C'est un bien étrange et curieux film français que ce Haine de Dominique Goult sorti sur les écrans en 1980. Seul et unique film traditionnel de son réalisateur qui œuvra quelque temps dans le cinéma pornographique, Haine écopera d'une interdiction aux moins de 18 ans lors de sa sortie en salles et disparaitra ensuite doucement mais surement de la circulation jusqu'à longtemps devenir presque invisible et devenir un peu culte comme tout ce qui est rare. C'est l'excellent éditeur Le Chat qui Fume qui a ressorti Haine en Blu-ray récemment, l'occasion de vérifier une nouvelle fois à quel point c'est parfois la rareté plus que la vraie valeur d'un film qui finit par créer son aura magnifique.
Haine raconte l'histoire d'un petit village de campagne dans lequel un drame se produit lorsqu'une petite fille est retrouvée morte sur la route écrasée par un motard en combinaison noire. Lorsque plus tard débarque un mystérieux motard vêtu d'une combinaison blanche il va immédiatement cristalliser la haine et la rancœur de quasiment tout le village.
Haine possède de faux airs de western avec cette figure du cavalier solitaire sans nom qui débarque dans un petit village marqué par un drame intime et dans lequel les bars deviennent des saloons et les rustres paysans des sheriff et justiciers. Le film de Dominique Goult dépeint avec force mais sans excès ni caricature une France rurale, provinciale et paysanne qui vit dans une certaine tradition de petites communautés solidaires, bruts et passéiste. Dans ce plutôt charmant petit village ce motard solitaire va vite symboliser l'étranger, l'homme de passage et le délinquant puisque dans l'imaginaire collectif de cette époque motards et bandes de voyous sont souvent intimement liés. Mais Haine s'appuie aussi beaucoup sur des notions religieuses comme celle du martyr transformant ce motard blond tout en blanc en figure christique et introduisant également un personnage de mère solitaire prénommée Madeleine qui est vu comme une vulgaire putain par les habitants du village du simple fait qu'elle n'est pas dans un schéma familiale traditionnel. L'ambiance et les thématiques du film sont loin d'être inintéressantes et même parfois singulières et puissantes mais malheureusement Haine souffre aussi d'une narration étrangement chaotique et d'une mise en scène pas toujours à la hauteur de ses enjeux.

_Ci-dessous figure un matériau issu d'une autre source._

(** * Data Strategy Playbook: state serializer and data-quality scorer

    A shallow embedding of the two pieces of logic that live beneath the
    dashboard of [data_playbook_app_v1.py]:

    - the data-quality scorer ([run_mock_dama_checks], [simulate_sql_analysis]);
    - the state serializer ([save_app_state_json], [load_app_state_json],
      [init_session_state]).

    Conventions of the embedding.

    - Python values are the inductive [pyval]; dictionaries are association
      lists in insertion order, updated with [dict_set] the way a Python
      [dict] is.
    - Python's [float] is modelled by exact rationals ([Q]); [round(x, 1)]
      is [round1], rounding half to even on the exact value.
    - Code that can raise returns [res]; [try ... except Exception] is
      [catch].
    - pandas and the standard library are outside the source: what the code
      calls from them is gathered in the record [Library] and the
      development is parametric in it. *)

From Stdlib Require Import ZArith QArith Qround Lqa Lia.
From Stdlib Require Import Bool List String Ascii DecimalString.
Import ListNotations.

Local Open Scope list_scope.
Local Open Scope string_scope.

(** ** Exceptions and results *)

Inductive exc_kind : Type :=
| TypeError | ValueError | KeyError | AttributeError | JSONDecodeError.

Record exc : Type := Exc { exc_type : exc_kind; exc_msg : string }.

Inductive res (A : Type) : Type :=
| Ok (a : A)
| Raise (e : exc).

Arguments Ok {A} a.
Arguments Raise {A} e.

Definition bind {A B : Type} (m : res A) (k : A -> res B) : res B :=
  match m with
  | Ok a => k a
  | Raise e => Raise e
  end.

Notation "x <- m ;; k" := (bind m (fun x => k))
  (at level 61, m at next level, right associativity).

(** [try: body except Exception as e: handler e] *)
Definition catch {A : Type} (body : res A) (handler : exc -> A) : A :=
  match body with
  | Ok a => a
  | Raise e => handler e
  end.

Definition exc_kind_eqb (a b : exc_kind) : bool :=
  match a, b with
  | TypeError, TypeError | ValueError, ValueError | KeyError, KeyError
  | AttributeError, AttributeError | JSONDecodeError, JSONDecodeError => true
  | _, _ => false
  end.

(** ** Numbers *)

(** Nearest integer, ties to the even neighbour. *)
Definition round_half_even (q : Q) : Z :=
  let f := Qfloor q in
  let r := (q - inject_Z f)%Q in
  match (r ?= 1 # 2)%Q with
  | Lt => f
  | Gt => (f + 1)%Z
  | Eq => if Z.even f then f else (f + 1)%Z
  end.

(** [round(x, 1)] *)
Definition round1 (q : Q) : Q := Qmake (round_half_even (q * 10)%Q) 10.

Definition Qsum (l : list Q) : Q := fold_right Qplus 0%Q l.

Definition Qnat (n : nat) : Q := inject_Z (Z.of_nat n).

(** ** Timestamps

    A [pd.Timestamp] is a wall-clock reading in nanoseconds together with
    the UTC offset of its zone ([None] for a naive timestamp).  A zone is
    identified with its offset. *)

Record Timestamp : Type := mkTs { ts_wall : Z; ts_tz : option Z }.

(** Position on the UTC axis (the wall clock itself when naive). *)
Definition ts_instant (t : Timestamp) : Z :=
  match ts_tz t with
  | Some off => (ts_wall t - off)%Z
  | None => ts_wall t
  end.

(** [==] and [hash] of timestamps: aware ones compare by instant, naive
    ones by wall clock, an aware one never equals a naive one. *)
Definition ts_eqb (a b : Timestamp) : bool :=
  match ts_tz a, ts_tz b with
  | Some _, Some _ => Z.eqb (ts_instant a) (ts_instant b)
  | None, None => Z.eqb (ts_wall a) (ts_wall b)
  | _, _ => false
  end.

Definition tz_localize_none (t : Timestamp) : Timestamp :=
  mkTs (ts_wall t) None.

Definition tz_localize (zone : Z) (t : Timestamp) : res Timestamp :=
  match ts_tz t with
  | None => Ok (mkTs (ts_wall t) (Some zone))
  | Some _ => Raise (Exc TypeError "Cannot localize tz-aware Timestamp, use tz_convert for conversions")
  end.

Definition tz_convert (zone : Z) (t : Timestamp) : res Timestamp :=
  match ts_tz t with
  | Some off => Ok (mkTs (ts_wall t - off + zone) (Some zone))
  | None => Raise (Exc TypeError "Cannot convert tz-naive Timestamp, use tz_localize to localize")
  end.

(** ** Table cells and frames *)

Inductive cell : Type :=
| CNa                       (* None, NaN, NaT *)
| CInt (z : Z)
| CFloat (q : Q)
| CStr (s : string)
| CTime (t : Timestamp).

Definition isnull (c : cell) : bool :=
  match c with CNa => true | _ => false end.

(** Equality as a hash table of values sees it ([1 == 1.0]). *)
Definition cell_eqb (a b : cell) : bool :=
  match a, b with
  | CNa, CNa => true
  | CInt x, CInt y => Z.eqb x y
  | CInt x, CFloat y => Qeq_bool (inject_Z x) y
  | CFloat x, CInt y => Qeq_bool x (inject_Z y)
  | CFloat x, CFloat y => Qeq_bool x y
  | CStr x, CStr y => String.eqb x y
  | CTime x, CTime y => ts_eqb x y
  | _, _ => false
  end.

(** A frame is kept row by row: every row carries its index label and one
    cell per column, so every column has [len(df)] entries. *)
Record DataFrame : Type := mkFrame {
  df_index_name : option string;
  df_columns : list string;
  df_rows : list (cell * list cell)
}.

Definition len_df (df : DataFrame) : nat := List.length (df_rows df).

(** [df.empty] *)
Definition df_empty (df : DataFrame) : bool :=
  match df_columns df, df_rows df with
  | [], _ => true
  | _, [] => true
  | _, _ => false
  end.

Fixpoint index_of (c : string) (cols : list string) : option nat :=
  match cols with
  | [] => None
  | x :: rest =>
      if String.eqb c x then Some O
      else match index_of c rest with
           | Some i => Some (S i)
           | None => None
           end
  end.

(** [c in df.columns] for a string label *)
Definition has_column (df : DataFrame) (c : string) : bool :=
  existsb (String.eqb c) (df_columns df).

Definition column_at (df : DataFrame) (i : nat) : list cell :=
  map (fun r => nth i (snd r) CNa) (df_rows df).

(** [df[c]] *)
Definition df_getitem (df : DataFrame) (c : string) : res (list cell) :=
  match index_of c (df_columns df) with
  | Some i => Ok (column_at df i)
  | None => Raise (Exc KeyError c)
  end.

Definition range_index (n : nat) : list cell :=
  map (fun i => CInt (Z.of_nat i)) (seq 0 n).

Fixpoint remove_nth {A : Type} (i : nat) (l : list A) : list A :=
  match i, l with
  | _, [] => []
  | O, _ :: t => t
  | S j, x :: t => x :: remove_nth j t
  end.

(** [df.set_index(c)]: the column becomes the row labels and leaves the
    columns. *)
Definition set_index (c : string) (df : DataFrame) : res DataFrame :=
  match index_of c (df_columns df) with
  | Some i =>
      Ok (mkFrame (Some c) (remove_nth i (df_columns df))
            (map (fun r => (nth i (snd r) CNa, remove_nth i (snd r))) (df_rows df)))
  | None => Raise (Exc KeyError ("None of ['" ++ c ++ "'] are in the columns"))
  end.

(** [df.reset_index()]: the row labels become the first column, named after
    the index ([index] when it has no name); the rows are renumbered. *)
Definition reset_index (df : DataFrame) : res DataFrame :=
  let name := match df_index_name df with Some n => n | None => "index" end in
  if has_column df name
  then Raise (Exc ValueError ("cannot insert " ++ name ++ ", already exists"))
  else Ok (mkFrame None (name :: df_columns df)
             (map (fun ir => (fst ir, fst (snd ir) :: snd (snd ir)))
                  (combine (range_index (len_df df)) (df_rows df)))).

(** [pd.DataFrame(d)] for a dict of equally long columns. *)
Fixpoint rows_of_columns (n : nat) (cols : list (list cell)) : list (list cell) :=
  match n with
  | O => []
  | S m => map (fun c => hd CNa c) cols :: rows_of_columns m (map (@tl cell) cols)
  end.

Definition frame_of_columns (cols : list (string * list cell)) : DataFrame :=
  let n := match cols with [] => O | c :: _ => List.length (snd c) end in
  mkFrame None (map fst cols)
    (combine (range_index n) (rows_of_columns n (map snd cols))).

(** ** Python values *)

(** Keys of the dictionaries the application builds. *)
Inductive pykey : Type :=
| KStr (s : string)
| KInt (z : Z)
| KTime (t : Timestamp).

#[warnings="-register-all"] Inductive pyval : Type :=
| PNone
| PBool (b : bool)
| PInt (z : Z)
| PFloat (q : Q)
| PStr (s : string)
| PBytes (b : string)
| PList (l : list pyval)
| PTuple (l : list pyval)
| PDict (d : list (pykey * pyval))
| PTime (t : Timestamp)
| PFrame (f : DataFrame).

Definition key_eqb (a b : pykey) : bool :=
  match a, b with
  | KStr x, KStr y => String.eqb x y
  | KInt x, KInt y => Z.eqb x y
  | KTime x, KTime y => ts_eqb x y
  | _, _ => false
  end.

Definition key_to_val (k : pykey) : pyval :=
  match k with
  | KStr s => PStr s
  | KInt z => PInt z
  | KTime t => PTime t
  end.

(** *** Dictionaries: association lists in insertion order *)

Section Dict.
Context {K V : Type} (eqb : K -> K -> bool).

Fixpoint dict_get (d : list (K * V)) (k : K) : option V :=
  match d with
  | [] => None
  | (k', v) :: rest => if eqb k k' then Some v else dict_get rest k
  end.

(** [d[k] = v]: an existing key keeps its place, a new one goes last. *)
Fixpoint dict_set (d : list (K * V)) (k : K) (v : V) : list (K * V) :=
  match d with
  | [] => [(k, v)]
  | (k', v') :: rest =>
      if eqb k k' then (k', v) :: rest else (k', v') :: dict_set rest k v
  end.

Definition dict_mem (d : list (K * V)) (k : K) : bool :=
  match dict_get d k with Some _ => true | None => false end.

(** [dict(pairs)] *)
Definition dict_of_pairs (l : list (K * V)) : list (K * V) :=
  fold_left (fun d kv => dict_set d (fst kv) (snd kv)) l [].
End Dict.

(** String-keyed dictionaries: the session state, the score results. *)
Definition sdict : Type := list (string * pyval).
Definition sget (d : sdict) (k : string) : option pyval := dict_get String.eqb d k.
Definition sset (d : sdict) (k : string) (v : pyval) : sdict := dict_set String.eqb d k v.

(** A [dict] value as the application holds it. *)
Definition pydict : Type := list (pykey * pyval).

(** [d.get(k)] and [d.get(k, default)] for a string key *)
Definition py_get (d : pydict) (k : string) : pyval :=
  match dict_get key_eqb d (KStr k) with Some v => v | None => PNone end.

Definition py_get_default (d : pydict) (k : string) (default : pyval) : pyval :=
  match dict_get key_eqb d (KStr k) with Some v => v | None => default end.

(** *** Built-in operations *)

(** [bool(v)]; a frame refuses to be a truth value. *)
Definition py_truthy (v : pyval) : res bool :=
  match v with
  | PNone => Ok false
  | PBool b => Ok b
  | PInt z => Ok (negb (Z.eqb z 0))
  | PFloat q => Ok (negb (Qeq_bool q 0))
  | PStr s => Ok (negb (String.eqb s ""))
  | PBytes b => Ok (negb (String.eqb b ""))
  | PList l | PTuple l => Ok (match l with [] => false | _ => true end)
  | PDict d => Ok (match d with [] => false | _ => true end)
  | PTime _ => Ok true
  | PFrame _ => Raise (Exc ValueError "The truth value of a DataFrame is ambiguous")
  end.

Fixpoint py_hashable (v : pyval) : bool :=
  match v with
  | PList _ | PDict _ | PFrame _ => false
  | PTuple l => forallb py_hashable l
  | _ => true
  end.

(** [v in df.columns]: the label is hashed first; only a string can be one
    of the labels. *)
Definition in_columns (df : DataFrame) (v : pyval) : res bool :=
  if py_hashable v then
    Ok (match v with PStr s => has_column df s | _ => false end)
  else Raise (Exc TypeError "unhashable type").

Definition chars_of (s : string) : list pyval :=
  map (fun a => PStr (String a EmptyString)) (list_ascii_of_string s).

(** [for x in v] *)
Definition py_iter (v : pyval) : res (list pyval) :=
  match v with
  | PList l | PTuple l => Ok l
  | PStr s => Ok (chars_of s)
  | PBytes b => Ok (map (fun a => PInt (Z.of_nat (nat_of_ascii a))) (list_ascii_of_string b))
  | PDict d => Ok (map (fun kv => key_to_val (fst kv)) d)
  | PFrame f => Ok (map PStr (df_columns f))
  | _ => Raise (Exc TypeError "object is not iterable")
  end.

(** [isinstance(v, (int, float))]; [bool] is a subclass of [int]. *)
Definition is_number (v : pyval) : bool :=
  match v with
  | PBool _ | PInt _ | PFloat _ => true
  | _ => false
  end.

Definition number_value (v : pyval) : Q :=
  match v with
  | PBool true => 1
  | PInt z => inject_Z z
  | PFloat q => q
  | _ => 0
  end.

(** A scalar used where a number is needed. *)
Definition py_number (v : pyval) : res Q :=
  if is_number v then Ok (number_value v)
  else Raise (Exc TypeError "unsupported operand type").

(** [a < b] between results: numbers with numbers, strings with strings. *)
Definition py_lt (a b : pyval) : res bool :=
  match a, b with
  | PStr x, PStr y => Ok (String.ltb x y)
  | _, _ =>
      if is_number a && is_number b
      then Ok (if Qlt_le_dec (number_value a) (number_value b) then true else false)
      else Raise (Exc TypeError "'<' not supported between instances")
  end.

(** [v == s] for a string literal [s] *)
Definition py_eq_str (v : pyval) (s : string) : bool :=
  match v with PStr x => String.eqb x s | _ => false end.

(** [[x for x in l if p x]] where the test can raise *)
Fixpoint filterM {A : Type} (p : A -> res bool) (l : list A) : res (list A) :=
  match l with
  | [] => Ok []
  | x :: rest =>
      b <- p x ;;
      rest' <- filterM p rest ;;
      Ok (if b then x :: rest' else rest')
  end.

Haine est un film à la fois très rectiligne dans son histoire de vindicte populaire et un peu tordu dans sa narration parfois un peu elliptique. Si le film de Dominique Goult parvient à poser son ambiance et ses enjeux il manque parfois un peu de consistance et de liant entre les séquences pour faire exister ses personnages et montrer comment se met en marche la mécanique et l'engrenage de la violence, c'est d'autant plus dommage que le film auquel il semble manquer quelques scènes se perd parfois dans des séquences inutiles sans aucun intérêt pour l'histoire comme cette longue scène de sabotage d'une installation électrique qui débute le film. Haine ronronne aussi un peu en faisant du sur place dans le ventre mou du film lorsque la motard tente plusieurs fois de fuir le village et se retrouve systématiquement contraint d'y revenir. Quant à la mise en scène de Dominique Goult elle alterne entre maladresses et quelques fulgurance comme lorsque le motard est poursuivi par un imposant camion symbole de la virilité rurale triomphante du chef de meute des villageois. Même si le film montre de manière frontale la violence et la haine de ces villageois on reste circonspect et dubitatif devant cette interdiction aux moins de 18 ans qui semble pour le moins excessive voir totalement aberrante aujourd'hui.
On retrouve dans Haine un solide casting avec pour commencer Klaus Kinski étonnamment sobre mais dont la présence et le charisme servent à merveille cette figure ambigüe de héros solitaire, de voyou, de saint et de martyr. C'est Maria Schneider qui incarne tout en douceur et compassion Madeleine, le seul personnage de tout le film qui porte un nom et l'on retrouve aussi la tourte jeune Evelyne Bouix et Katia Tchenko. Quant au méchant du film il est incarné par Patrice Melennec, un excellent second rôle du cinéma français qui passe régulièrement sur nos écrans de cinéma et de télévision depuis 50 ans.
Haine reste donc une curiosité et un film unique à plus d'un titre. Maladroit et parfois bancal comme un débutant sur une grosse cylindrée le film de Domique Goult est loin d'être un très grand film mais son audace thématique, sa rareté et sa singularité suffisent à en faire un film tout à fait fréquentable.